We can now install a Helm chart to your EKS cluster. First, add a pganalyze repo:

helm repo add pganalyze https://charts.pganalyze.com/

Then, install a chart, using the values.yaml file created earlier:

helm upgrade --install my-collector pganalyze/pganalyze-collector --values=values.yaml

Adjust the namespace if needed. You can run the same command when you make a change to the values.yaml file.

To verify that the install went well, check the deployment:

$ kubectl get deployment
NAME                               READY   UP-TO-DATE   AVAILABLE   AGE
my-collector-pganalyze-collector   1/1     1            1           1m10s

The deployment will create one pod for the collector.

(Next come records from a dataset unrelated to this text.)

Definition sample_node (id sku item : string) : VariantNode :=
  {| vn_id := id; vn_sku := Some sku; vn_title := sku;
     vn_inventoryItem := Some {| ii_id := item |} |}.

Definition sample_product (ns : list VariantNode) : Product :=
  {| p_id := "gid://shopify/Product/1"; p_handle := "shirt-1"; p_title := "Shirt";
     p_variants := Some {| nodes := Some ns |} |}.

Definition sample_cost (available rate : Json) : Cost :=
  {| cost_requestedQueryCost := JNumber 12;
     cost_actualQueryCost := JNumber 10;
     cost_throttleStatus := Some {| ts_maximumAvailable := JNumber 1000;
                                    ts_currentlyAvailable := available;
                                    ts_restoreRate := rate |} |}.

Definition lookup_answer (cost : option Cost) (p : option Product) : ResponseData :=
  {| rd_errors := None; rd_cost := cost;
     rd_data := Some {| productByHandle := p; productSet := None;
                        inventorySetQuantities := None |} |}.

Definition upsert_answer (p : option Product) (errs : list UserError) : ResponseData :=
  {| rd_errors := None; rd_cost := None;
     rd_data := Some {| productByHandle := None;
                        productSet := Some {| ps_product := p;
                                              ps_userErrors := Some errs |};
                        inventorySetQuantities := None |} |}.

Definition inventory_answer : ResponseData :=
  {| rd_errors := None; rd_cost := None;
     rd_data := Some {| productByHandle := None; productSet := None;
                        inventorySetQuantities :=
                          Some {| inv_userErrors := Some [] |} |} |}.
(** * Category tree flattening and upsert (fill_categories.py)

    A shallow embedding of [generate_slug], [parse_categories] and
    [insert_categories], and the properties the specification states about
    them. *)

From Stdlib Require Import Ascii String.
From stdpp Require Import gmap strings list fin_maps pretty.

(** ** Python strings

    A Python [str] is a sequence of Unicode code points. *)

Abbreviation pystr := (list N).

(** An ASCII literal of the source, as a [str]. *)
Definition lit (s : string) : pystr := N_of_ascii <$> list_ascii_of_string s.

Definition hyphen : N := 45%N.
Definition underscore : N := 95%N.

Definition is_hyphen (c : N) : bool := (c =? hyphen)%N.

Definition is_ascii (c : N) : bool := (c <? 128)%N.

(** CPython's tables for the ASCII range. *)
Definition ascii_isalnum (c : N) : bool :=
  (((48 <=? c) && (c <=? 57)) || ((65 <=? c) && (c <=? 90))
   || ((97 <=? c) && (c <=? 122)))%N.

(** [_Py_ascii_whitespace]: TAB, LF, VT, FF, CR, FS, GS, RS, US and SPACE. *)
Definition ascii_isspace (c : N) : bool :=
  (((9 <=? c) && (c <=? 13)) || ((28 <=? c) && (c <=? 31)) || (c =? 32))%N.

Definition ascii_lower (c : N) : N :=
  if ((65 <=? c) && (c <=? 90))%N then (c + 32)%N else c.

(** What the interpreter's Unicode database says beyond ASCII.  It ships with
    the interpreter, not with this repository, and is a parameter here. *)
Record UnicodeDB := {
  (** [str.lower()] of a string that has a non-ASCII code point *)
  uni_lower : pystr → pystr;
  (** [Py_UNICODE_ISALNUM] on a code point from 128 on *)
  uni_isalnum : N → bool;
  (** [Py_UNICODE_ISSPACE] on a code point from 128 on *)
  uni_isspace : N → bool
}.

(** A database that knows no letter, digit or blank beyond ASCII. *)
Definition ascii_only : UnicodeDB :=
  {| uni_lower := λ s, s; uni_isalnum := λ _, false; uni_isspace := λ _, false |}.

Section Strings.
Variable U : UnicodeDB.

(** [str.lower()]: the ASCII fast path, or the full Unicode mapping. *)
Definition lower (s : pystr) : pystr :=
  if forallb is_ascii s then ascii_lower <$> s else uni_lower U s.

(** [\w] in a [str] pattern: alphanumeric or underscore. *)
Definition is_word (c : N) : bool :=
  (if is_ascii c then ascii_isalnum c else uni_isalnum U c) || (c =? underscore)%N.

(** [\s] in a [str] pattern. *)
Definition is_space (c : N) : bool :=
  if is_ascii c then ascii_isspace c else uni_isspace U c.

(** [re.sub] with a pattern that is one character set: each character of
    the set is a match of its own. *)
Definition re_sub_set (set : N → bool) (repl : pystr) (s : pystr) : pystr :=
  s ≫= λ c, if set c then repl else [c].

(** [re.sub] with a pattern [[...]+]: the scan goes left to right and a match
    is greedy, so a match is a maximal run of characters of the set.
    [in_match] tells that the previous character belonged to a match. *)
Fixpoint re_sub_plus_from (set : N → bool) (repl : pystr) (in_match : bool)
    (s : pystr) : pystr :=
  match s with
  | [] => []
  | c :: s' =>
      if set c
      then (if in_match then [] else repl) ++ re_sub_plus_from set repl true s'
      else c :: re_sub_plus_from set repl false s'
  end.

Definition re_sub_plus (set : N → bool) (repl : pystr) (s : pystr) : pystr :=
  re_sub_plus_from set repl false s.

(** [str.lstrip], [str.rstrip] and [str.strip] with a set of characters. *)
Fixpoint lstrip (set : N → bool) (s : pystr) : pystr :=
  match s with
  | [] => []
  | c :: s' => if set c then lstrip set s' else s
  end.

Definition rstrip (set : N → bool) (s : pystr) : pystr :=
  reverse (lstrip set (reverse s)).

Definition strip (set : N → bool) (s : pystr) : pystr :=
  rstrip set (lstrip set s).

(** The set [[^\w\s-]]. *)
Definition not_word_space_hyphen (c : N) : bool :=
  negb (is_word c || is_space c || is_hyphen c).

(** The set [[-\s]]. *)
Definition hyphen_or_space (c : N) : bool :=
  is_hyphen c || is_space c.

Definition generate_slug (name : pystr) : pystr :=
  let slug := lower name in
  let slug := re_sub_set not_word_space_hyphen [] slug in
  let slug := re_sub_plus hyphen_or_space [hyphen] slug in
  let slug := strip is_hyphen slug in
  slug.

End Strings.

(** ** The category tree and its records *)

(** A node of the JSON document: a dict with the keys [id], [name] and
    [childNodes], each of which may be absent. *)
#[local] Unset Elimination Schemes.
Inductive CategoryNode : Type :=
  Node (node_id : option pystr) (node_name : option pystr)
       (child_nodes : option (list CategoryNode)).
#[local] Set Elimination Schemes.

Definition node_id (data : CategoryNode) : option pystr :=
  let 'Node i _ _ := data in i.
Definition node_name (data : CategoryNode) : option pystr :=
  let 'Node _ n _ := data in n.
Definition child_nodes (data : CategoryNode) : option (list CategoryNode) :=
  let 'Node _ _ cs := data in cs.

(** The tuple [(id, parent_id, name, slug, is_active, updated_at)]. *)
Record CategoryRecord := {
  cat_id : pystr;
  cat_parent_id : option pystr;
  cat_name : pystr;
  cat_slug : pystr;
  cat_is_active : bool;
  cat_updated_at : Z
}.

(** What a run draws from outside: the [n]-th value of [str(uuid.uuid4())]
    and the [n]-th reading of [datetime.now(timezone.utc)]. *)
Record World := {
  uuid4 : nat → pystr;
  now_utc : nat → Z
}.

(** The mutable state of a traversal: the shared [slug_tracker] dict, and how
    many identifiers and clock readings have been drawn so far. *)
Record Store := {
  slug_tracker : gmap (pystr * pystr) nat;
  uuid_calls : nat;
  clock_calls : nat
}.

Definition root : pystr := lit "root".

(** Truth value of a [str]. *)
Definition truthy (s : pystr) : bool :=
  match s with [] => false | _ :: _ => true end.

(** [parent_id if parent_id else 'root'] *)
Definition parent_or_root (parent_id : option pystr) : pystr :=
  match parent_id with
  | Some p => if truthy p then p else root
  | None => root
  end.

(** [f"{base_slug}-{n}"] *)
Definition suffixed (base_slug : pystr) (n : nat) : pystr :=
  base_slug ++ lit "-" ++ lit (pretty n).

(** [data.get('name', '')] *)
Definition label (data : CategoryNode) : pystr := default [] (node_name data).

(** [data['childNodes']], empty when the key is absent. *)
Definition children (data : CategoryNode) : list CategoryNode :=
  default [] (child_nodes data).

Section Flattener.
Variable U : UnicodeDB.
Variable w : World.

(** The slug-tracker step of lines 69-75: the slug to emit and the updated
    dict. *)
Definition track_slug (parent_id : option pystr) (base_slug : pystr)
    (tracker : gmap (pystr * pystr) nat) : pystr * gmap (pystr * pystr) nat :=
  let parent_key := (parent_or_root parent_id, base_slug) in
  match tracker !! parent_key with
  | Some n => (suffixed base_slug (S n), <[parent_key := S n]> tracker)
  | None => (base_slug, <[parent_key := 1%nat]> tracker)
  end.

Fixpoint parse_categories (data : CategoryNode) (parent_id : option pystr)
    (σ : Store) {struct data} : list CategoryRecord * Store :=
  let 'Node id name children := data in
  (* for child in ...: categories.extend(parse_categories(child, p, slug_tracker)) *)
  let extend_loop :=
    fix extend_loop (cs : list CategoryNode) (p : option pystr)
        (categories : list CategoryRecord) (σ : Store) {struct cs} :=
      match cs with
      | [] => (categories, σ)
      | child :: cs' =>
          let '(sub, σ1) := parse_categories child p σ in
          extend_loop cs' p (categories ++ sub) σ1
      end in
  let categories := [] in
  if decide (id = Some root) then
    match children with
    | Some cs => extend_loop cs None categories σ
    | None => (categories, σ)
    end
  else
    let category_id := uuid4 w (uuid_calls σ) in
    let name := default [] name in
    let base_slug := generate_slug U name in
    let slug_and_tracker := track_slug parent_id base_slug (slug_tracker σ) in
    let slug := slug_and_tracker.1 in
    let is_active := true in
    let updated_at := now_utc w (clock_calls σ) in
    let σ := {| slug_tracker := slug_and_tracker.2;
                uuid_calls := S (uuid_calls σ);
                clock_calls := S (clock_calls σ) |} in
    let categories :=
      categories ++ [{| cat_id := category_id; cat_parent_id := parent_id;
                        cat_name := name; cat_slug := slug;
                        cat_is_active := is_active;
                        cat_updated_at := updated_at |}] in
    match children with
    | Some ((_ :: _) as cs) => extend_loop cs (Some category_id) categories σ
    | _ => (categories, σ)
    end.

(** The loop over the children, by itself. *)
Fixpoint extend_loop (cs : list CategoryNode) (p : option pystr)
    (categories : list CategoryRecord) (σ : Store) : list CategoryRecord * Store :=
  match cs with
  | [] => (categories, σ)
  | child :: cs' =>
      let '(sub, σ1) := parse_categories child p σ in
      extend_loop cs' p (categories ++ sub) σ1
  end.

(** The record a non-root node gets at store [σ], and the store after it. *)
Definition own_record (data : CategoryNode) (parent_id : option pystr) (σ : Store)
    : CategoryRecord :=
  {| cat_id := uuid4 w (uuid_calls σ);
     cat_parent_id := parent_id;
     cat_name := label data;
     cat_slug := (track_slug parent_id (generate_slug U (label data)) (slug_tracker σ)).1;
     cat_is_active := true;
     cat_updated_at := now_utc w (clock_calls σ) |}.

Definition after_own (data : CategoryNode) (parent_id : option pystr) (σ : Store)
    : Store :=
  {| slug_tracker :=
       (track_slug parent_id (generate_slug U (label data)) (slug_tracker σ)).2;
     uuid_calls := S (uuid_calls σ);
     clock_calls := S (clock_calls σ) |}.

(** A run starts with nothing drawn. *)
Definition fresh_store (tracker : gmap (pystr * pystr) nat) : Store :=
  {| slug_tracker := tracker; uuid_calls := 0; clock_calls := 0 |}.

(** [parse_categories(data)] as [main] calls it: no parent and a new
    [slug_tracker]. *)
Definition parse_categories_call (data : CategoryNode) : list CategoryRecord :=
  (parse_categories data None (fresh_store ∅)).1.

End Flattener.

(** ** Persistence: [insert_categories] *)

(** A row of [ecom_categories] without its key column [id]. *)
Record Row := {
  row_parent_id : option pystr;
  row_name : pystr;
  row_slug : pystr;
  row_is_active : bool;
  row_updated_at : Z
}.

(** A connection: the table as committed, and the table as the open
    transaction sees it. *)
Record Connection := {
  committed : gmap pystr Row;
  in_txn : gmap pystr Row
}.

Inductive DbError := DatabaseError.

Inductive result (A : Type) :=
  | Ok (a : A)
  | Raise (e : DbError).
Arguments Ok {A} a.
Arguments Raise {A} e.

(** The row proposed for insertion, [EXCLUDED] in the query. *)
Definition excluded (r : CategoryRecord) : Row :=
  {| row_parent_id := cat_parent_id r; row_name := cat_name r;
     row_slug := cat_slug r; row_is_active := cat_is_active r;
     row_updated_at := cat_updated_at r |}.

(** [ON CONFLICT (id) DO UPDATE SET parent_id = EXCLUDED.parent_id, ...] *)
Definition do_update (old EXCLUDED : Row) : Row :=
  {| row_parent_id := row_parent_id EXCLUDED;
     row_name := row_name EXCLUDED;
     row_slug := row_slug EXCLUDED;
     row_is_active := row_is_active EXCLUDED;
     row_updated_at := row_updated_at EXCLUDED |}.

(** [INSERT ... ON CONFLICT (id) DO UPDATE] of one tuple. *)
Definition upsert_row (t : gmap pystr Row) (r : CategoryRecord) : gmap pystr Row :=
  match t !! cat_id r with
  | Some old => <[cat_id r := do_update old (excluded r)]> t
  | None => <[cat_id r := excluded r]> t
  end.

Definition upsert_rows (t : gmap pystr Row) (rs : list CategoryRecord) : gmap pystr Row :=
  foldl upsert_row t rs.

(** The pages of [execute_values]: [page] is the page being filled. *)
Fixpoint paginate_from {A} (page_size : nat) (page : list A) (seq : list A)
    : list (list A) :=
  match seq with
  | [] => match page with [] => [] | _ :: _ => [page] end
  | x :: seq' =>
      let page := page ++ [x] in
      if (length page =? page_size)%nat
      then page :: paginate_from page_size [] seq'
      else paginate_from page_size page seq'
  end.

Definition paginate {A} (seq : list A) (page_size : nat) : list (list A) :=
  paginate_from page_size [] seq.

Section Persistence.
(** The server decides whether a statement or a commit goes through
    (constraints, connectivity): it raises on a statement when [rejects]
    says so, given what the transaction sees, and on a commit when
    [commit_fails] says so. *)
Variable rejects : gmap pystr Row → list CategoryRecord → bool.
Variable commit_fails : gmap pystr Row → bool.

(** [cursor.execute] of the query with one page of tuples. *)
Definition execute (c : Connection) (page : list CategoryRecord)
    : Connection * result unit :=
  if rejects (in_txn c) page then (c, Raise DatabaseError)
  else ({| committed := committed c; in_txn := upsert_rows (in_txn c) page |}, Ok ()).

Fixpoint execute_pages (c : Connection) (pages : list (list CategoryRecord))
    : Connection * result unit :=
  match pages with
  | [] => (c, Ok ())
  | page :: pages' =>
      match execute c page with
      | (c1, Ok _) => execute_pages c1 pages'
      | (c1, Raise e) => (c1, Raise e)
      end
  end.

Check the pod name and obtain the logs to make sure that the collector is running successfully:

$ kubectl get pods
NAME                                                READY   STATUS    RESTARTS   AGE
my-collector-pganalyze-collector-7d599b49c8-dgxzk   1/1     Running   0          1m10s
$ kubectl logs my-collector-pganalyze-collector-7d599b49c8-dgxzk
I [default] Submitted compact snapshots successfully: 6 activity, 2 logs

The Submitted compact snapshots successfully message indicates that you have configured the collector correctly.

Your setup is complete. The dashboard will start showing data within 15 minutes.

Once you've confirmed the install is successful and you're receiving query data in pganalyze, we recommend setting up Log Insights as a follow-up step, to automatically track log events in your database.